**Exercise objective**. Would you copy only the lines below, beginning with the one that contains "(∀ w it, cl" and running through the last entry line?

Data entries
(* ===== verification/RadCommit.v ===== *)
(** * Properties of the distributed commit

    The statements about [DBRad::end] on a cluster, the invariant of the remote
    set under its operations, and what the protocol leaves open. *)

From S2P Require Import Prelude LockWord Memstore ClusterHash RadMem DBRad RadWriteSet RadLocal RadRead RemoteSet RadRpc RadRpcSpec RadEnd RadEndSpec.

(** ** A cluster of two servers

    The transaction runs on server 1 and writes key 7 there and on server 2; its
    remote set is the result of the operations of the API. *)

Definition remote_world : World ClusterHash :=
  mkWorld {[ 0 := sample_remote ]} ∅ {[ 0 := 2%nat ]} {[ 0 := 8%nat ]} sample_heap 2.
Definition blank_request : RemoteSetRequestItem := mkReqItem REQ_READ 0 0 0 NULL 0 0.

Definition build_rs (rw : World ClusterHash) (val : list Z) : result RemoteSet :=
  '(rs, _) ← add (RemoteSet_new 0) REQ_READ 2 0 7 blank_request;
  '(rs, m) ← do_reads rs;
  '(_, reply) ← get_rpc_handler rw m;
  rs ← get_results rs [reply];
  promote_to_write rs 0 val.

Definition sample_rs : RemoteSet :=
  match build_rs remote_world [5; 5] with Done rs => rs | _ => RemoteSet_new 0 end.
Definition sample_cluster : gmap Z (World ClusterHash) := {[ 1 := sample_world; 2 := remote_world ]}.
Definition local_tx : DBRad := mkTx sample_ws 7 5 0 false.
Definition no_validate (w : World ClusterHash) (_ : Message RemoteSetRequestItem)
  : result (World ClusterHash * ReplyHeader) := Crash invalid_access.
(* ===== verification/TSManager.v ===== *)
(** * TSManager: the vector-timestamp service

    Models src/drtm-dst/src/db/txs/ts_manager.hpp.  Each machine numbers its
    commits with a counter ([get_commit_ts]) and reports every finished commit to the master
    ([ts_update_handler]), which keeps one vector entry per machine.  Reports arrive
    in any order; an entry advances only over a gap-free prefix, the others wait in
    a priority queue.  Readers use a copy of the vector that is fetched
    periodically ([fetch_ts], [get_start_ts]).

    The build's configuration is [ONE_CLOCK] = 0 and [LARGE_VEC] = 0; the handler of the
    other two settings is given as well.  [TS_BATCH] is a build parameter. *)

From S2P Require Import Prelude.

(** ** The priority queue

    [std::priority_queue<int, std::vector<uint64_t>, std::greater<int>>]: the
    elements are 64-bit, but the comparison converts them to [int].  [top] of an
    empty queue is undefined; the model reads the slot of the last popped element,
    which is what the vector's storage still holds. *)

Record ts_queue := mkQueue { q_items : list Z; q_slot : Z }.

Definition q_less (x y : Z) : Prop := i32 x < i32 y.
#[export] Instance q_less_dec x y : Decision (q_less x y).
Proof. unfold q_less. apply _. Defined.

Fixpoint q_insert (x : Z) (l : list Z) : list Z :=
  match l with
  | [] => [x]
  | y :: l => if decide (q_less y x) then y :: q_insert x l else x :: y :: l
  end.
(** ** Properties *)

(** C3: [DBSI::end] is atomic and publishes its counter.  Started from a state in which
    the transaction holds no lock it always returns.  If it returns false, every node
    of every server and the timestamp service are as before.  If it returns true, every
    server's records have gained exactly the transaction's versions, all under the word
    of one fresh counter of its machine, every lock is back to what it was, every
    written record still had the version the transaction read, and the master's vector
    is the watermark of the reports with this one added; what the commit handler would
    do with a record that lost its lock ([resync]) does not matter. *)
Theorem si_end_correct {St} `{!Memstore St} resync (cl : gmap Z (World St)) me tx rs cs ps r n nthreads master tms us :
  end_ready cl me (as_rad tx) rs cs ps r → clock_ready me tx n nthreads master tms us →
  let c := local_ts (tms me) in
  ∃ cl' tms' tx' rs' b, si_end resync 1 nthreads master cl tms me tx rs = Done (cl', tms', tx', rs', b) ∧
    if (b : bool) then
      RadEndSpec.committed cl me (as_rad tx) rs r (SI_ENCODE_TS me c) cl' ∧ local_ts (tms' me) = c + 1 ∧
      vector_ok n (us ++ [mkReport me (thread_id tx) c]) (tms' master) ∧
      (∀ p w it, cl !! p = Some w → it ∈ lock_request_buf_ rs → lk_pid it = p →
         n_seq (node (heap w) (lk_node it)) = lk_seq it) ∧
      (∀ w it, cl !! me = Some w → it ∈ kvs (rwset tx) → it_ro it = false →
         n_seq (node (heap w) (it_node it)) = it_seq it)
    else RadEndSpec.restored cl cl' ∧ tms' = tms.
Proof. intros Hr Hc. by eapply si_end_run. Qed.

**Answer box**.
      (∀ w it, cl !! me = Some w → it ∈ kvs (rwset tx) → it_ro it = false →
         n_seq (node (heap w) (it_node it)) = it_seq it)
    else RadEndSpec.restored cl cl' ∧ tms' = tms.
Proof. intros Hr Hc. by eapply si_end_run. Qed.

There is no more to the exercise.